> [Try it]
Write out all of the lines below, exactly and completely.

> [Stored items]
==============================

Lemma append_ret {A} (x : A) (s : CBB) a : rep s a -> outcome s (Some (sp_append [] a)) (st_ret x s).
Proof. intros. unfold outcome, st_ret. exists a. by rewrite sp_append_nil. Qed.

(** * Lemmas: INTEGERs *)

(** The octets the loop of [CBB_add_asn1_uint64_with_tag] writes. *)
Fixpoint uint64_octets (value : Z) (k : nat) (started : bool) : bytes :=
  match k with
  | O => []
  | S k =>
      let byte := (value / 256 ^ Z.of_nat k) mod 256 in
      if negb started then
        if byte =? 0 then uint64_octets value k started
        else (if 128 <=? byte then [0] else []) ++ byte :: uint64_octets value k true
      else byte :: uint64_octets value k started
  end.

Lemma uint64_byte value k :
  0 <= value ->
  let b := (value / 256 ^ Z.of_nat k) mod 256 in
  u8 (Z.land (Z.shiftr value (8 * Z.of_nat k)) 0xff) = b /\ is_byte b /\
  negb (Z.land b 0x80 =? 0) = (128 <=? b).
Proof.
  intros Hv b. assert (is_byte b) as Hb by (apply Z.mod_pos_bound; lia). split_and!; [|done|].
  - rewrite Z.shiftr_div_pow2, <- pow256 by lia. change 0xff with (2 ^ 8 - 1).
    rewrite land_mask by lia. apply Z.mod_small. exact Hb.
  - destruct (high_bit_byte b Hb) as [-> _]. lia.
Qed.

Lemma uint64_loop_ok d value k : forall started (s : CBB) a,
  0 <= value -> rep s a -> length a.2 = d ->
  outcome s (Some (sp_append (uint64_octets value k started) a)) (asn1_uint64_loop d value k started s) /\
  forall s' st, asn1_uint64_loop d value k started s = (Some st, s') ->
    st = started || bool_decide (uint64_octets value k started <> []).
Proof.
  induction k as [|k IH]; intros started s a Hv Hrep Hd.
  { split; [by apply append_ret|]. simpl. intros s' st [= <- <-]. by rewrite orb_false_r. }
  cbn [asn1_uint64_loop uint64_octets]. destruct (uint64_byte value k Hv) as (Hb1 & Hb2 & Hb3).
  rewrite Hb1. cbv zeta in Hb2, Hb3. cbv zeta. set (b := _ mod 256) in *. rewrite Hb3.
  assert (forall s a, rep s a -> length a.2 = d ->
    outcome s (Some (sp_append ([b] ++ uint64_octets value k true) a))
      ((CBB_add_u8 d b ;;; asn1_uint64_loop d value k true) s) /\
    forall s' st, (CBB_add_u8 d b ;;; asn1_uint64_loop d value k true) s = (Some st, s') -> st = true)
    as Hrest.
  { clear s a Hrep Hd. intros s a Hrep Hd. split.
    - apply (append_bind d); [done|by apply add_u8_ok|]. intros u s' a' Hrep' Hd'. by apply IH.
    - intros s' st Hr. pose proof (add_u8_ok d s a b Hrep Hd Hb2) as Ho.
      apply st_bind_inv in Hr as (u & s1 & Hu & Hr). rewrite Hu in Ho.
      destruct Ho as (a' & [= <-] & Hrep' & _).
      destruct (IH true s1 (sp_append [b] a) Hv Hrep' ltac:(by rewrite sp_append_length)) as [_ Hst].
      by apply Hst in Hr. }
  destruct started; cbn [negb].
  { destruct (Hrest s a Hrep Hd) as [Ho Hs]. split; [done|]. intros s' st Hr. by apply Hs in Hr. }
  destruct (Z.eqb_spec b 0) as [E|E]; [by apply IH|].
  assert (forall s a, rep s a -> length a.2 = d ->
    outcome s (Some (sp_append (if 128 <=? b then [0] else []) a))
      ((if 128 <=? b then CBB_add_u8 d 0 else st_ret tt) s)) as Hpad.
  { clear s a Hrep Hd. intros s a Hrep Hd. destruct (128 <=? b); [apply add_u8_ok; [done|done|unfold is_byte; lia]|].
    by apply append_ret. }
  split.
  - apply (append_bind d); [done|by apply Hpad|]. intros u s' a' Hrep' Hd'. by apply Hrest.
  - intros s' st Hr. apply st_bind_inv in Hr as (u & s1 & Hu & Hr). pose proof (Hpad s a Hrep Hd) as Ho.
    rewrite Hu in Ho. destruct Ho as (a' & [= <-] & Hrep' & _).
    apply (Hrest s1 (sp_append (if 128 <=? b then [0] else []) a)) in Hr as ->;
      [|done|by rewrite sp_append_length].
    rewrite bool_decide_eq_true_2; [done|]. by destruct (128 <=? b).
Qed.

==============================

> [Exercise result]
Lemma append_ret {A} (x : A) (s : CBB) a : rep s a -> outcome s (Some (sp_append [] a)) (st_ret x s).
Proof. intros. unfold outcome, st_ret. exists a. by rewrite sp_append_nil. Qed.

(** * Lemmas: INTEGERs *)

(** The octets the loop of [CBB_add_asn1_uint64_with_tag] writes. *)
Fixpoint uint64_octets (value : Z) (k : nat) (started : bool) : bytes :=
  match k with
  | O => []
  | S k =>
      let byte := (value / 256 ^ Z.of_nat k) mod 256 in
      if negb started then
        if byte =? 0 then uint64_octets value k started
        else (if 128 <=? byte then [0] else []) ++ byte :: uint64_octets value k true
      else byte :: uint64_octets value k started
  end.

Lemma uint64_byte value k :
  0 <= value ->
  let b := (value / 256 ^ Z.of_nat k) mod 256 in
  u8 (Z.land (Z.shiftr value (8 * Z.of_nat k)) 0xff) = b /\ is_byte b /\
  negb (Z.land b 0x80 =? 0) = (128 <=? b).
Proof.
  intros Hv b. assert (is_byte b) as Hb by (apply Z.mod_pos_bound; lia). split_and!; [|done|].
  - rewrite Z.shiftr_div_pow2, <- pow256 by lia. change 0xff with (2 ^ 8 - 1).
    rewrite land_mask by lia. apply Z.mod_small. exact Hb.
  - destruct (high_bit_byte b Hb) as [-> _]. lia.
Qed.

Lemma uint64_loop_ok d value k : forall started (s : CBB) a,
  0 <= value -> rep s a -> length a.2 = d ->
  outcome s (Some (sp_append (uint64_octets value k started) a)) (asn1_uint64_loop d value k started s) /\
  forall s' st, asn1_uint64_loop d value k started s = (Some st, s') ->
    st = started || bool_decide (uint64_octets value k started <> []).
Proof.
  induction k as [|k IH]; intros started s a Hv Hrep Hd.
  { split; [by apply append_ret|]. simpl. intros s' st [= <- <-]. by rewrite orb_false_r. }
  cbn [asn1_uint64_loop uint64_octets]. destruct (uint64_byte value k Hv) as (Hb1 & Hb2 & Hb3).
  rewrite Hb1. cbv zeta in Hb2, Hb3. cbv zeta. set (b := _ mod 256) in *. rewrite Hb3.
  assert (forall s a, rep s a -> length a.2 = d ->
    outcome s (Some (sp_append ([b] ++ uint64_octets value k true) a))
      ((CBB_add_u8 d b ;;; asn1_uint64_loop d value k true) s) /\
    forall s' st, (CBB_add_u8 d b ;;; asn1_uint64_loop d value k true) s = (Some st, s') -> st = true)
    as Hrest.
  { clear s a Hrep Hd. intros s a Hrep Hd. split.
    - apply (append_bind d); [done|by apply add_u8_ok|]. intros u s' a' Hrep' Hd'. by apply IH.
    - intros s' st Hr. pose proof (add_u8_ok d s a b Hrep Hd Hb2) as Ho.
      apply st_bind_inv in Hr as (u & s1 & Hu & Hr). rewrite Hu in Ho.
      destruct Ho as (a' & [= <-] & Hrep' & _).
      destruct (IH true s1 (sp_append [b] a) Hv Hrep' ltac:(by rewrite sp_append_length)) as [_ Hst].
      by apply Hst in Hr. }
  destruct started; cbn [negb].
  { destruct (Hrest s a Hrep Hd) as [Ho Hs]. split; [done|]. intros s' st Hr. by apply Hs in Hr. }
  destruct (Z.eqb_spec b 0) as [E|E]; [by apply IH|].
  assert (forall s a, rep s a -> length a.2 = d ->
    outcome s (Some (sp_append (if 128 <=? b then [0] else []) a))
      ((if 128 <=? b then CBB_add_u8 d 0 else st_ret tt) s)) as Hpad.
  { clear s a Hrep Hd. intros s a Hrep Hd. destruct (128 <=? b); [apply add_u8_ok; [done|done|unfold is_byte; lia]|].
    by apply append_ret. }
  split.
  - apply (append_bind d); [done|by apply Hpad|]. intros u s' a' Hrep' Hd'. by apply Hrest.
  - intros s' st Hr. apply st_bind_inv in Hr as (u & s1 & Hu & Hr). pose proof (Hpad s a Hrep Hd) as Ho.
    rewrite Hu in Ho. destruct Ho as (a' & [= <-] & Hrep' & _).
    apply (Hrest s1 (sp_append (if 128 <=? b then [0] else []) a)) in Hr as ->;
      [|done|by rewrite sp_append_length].
    rewrite bool_decide_eq_true_2; [done|]. by destruct (128 <=? b).
Qed.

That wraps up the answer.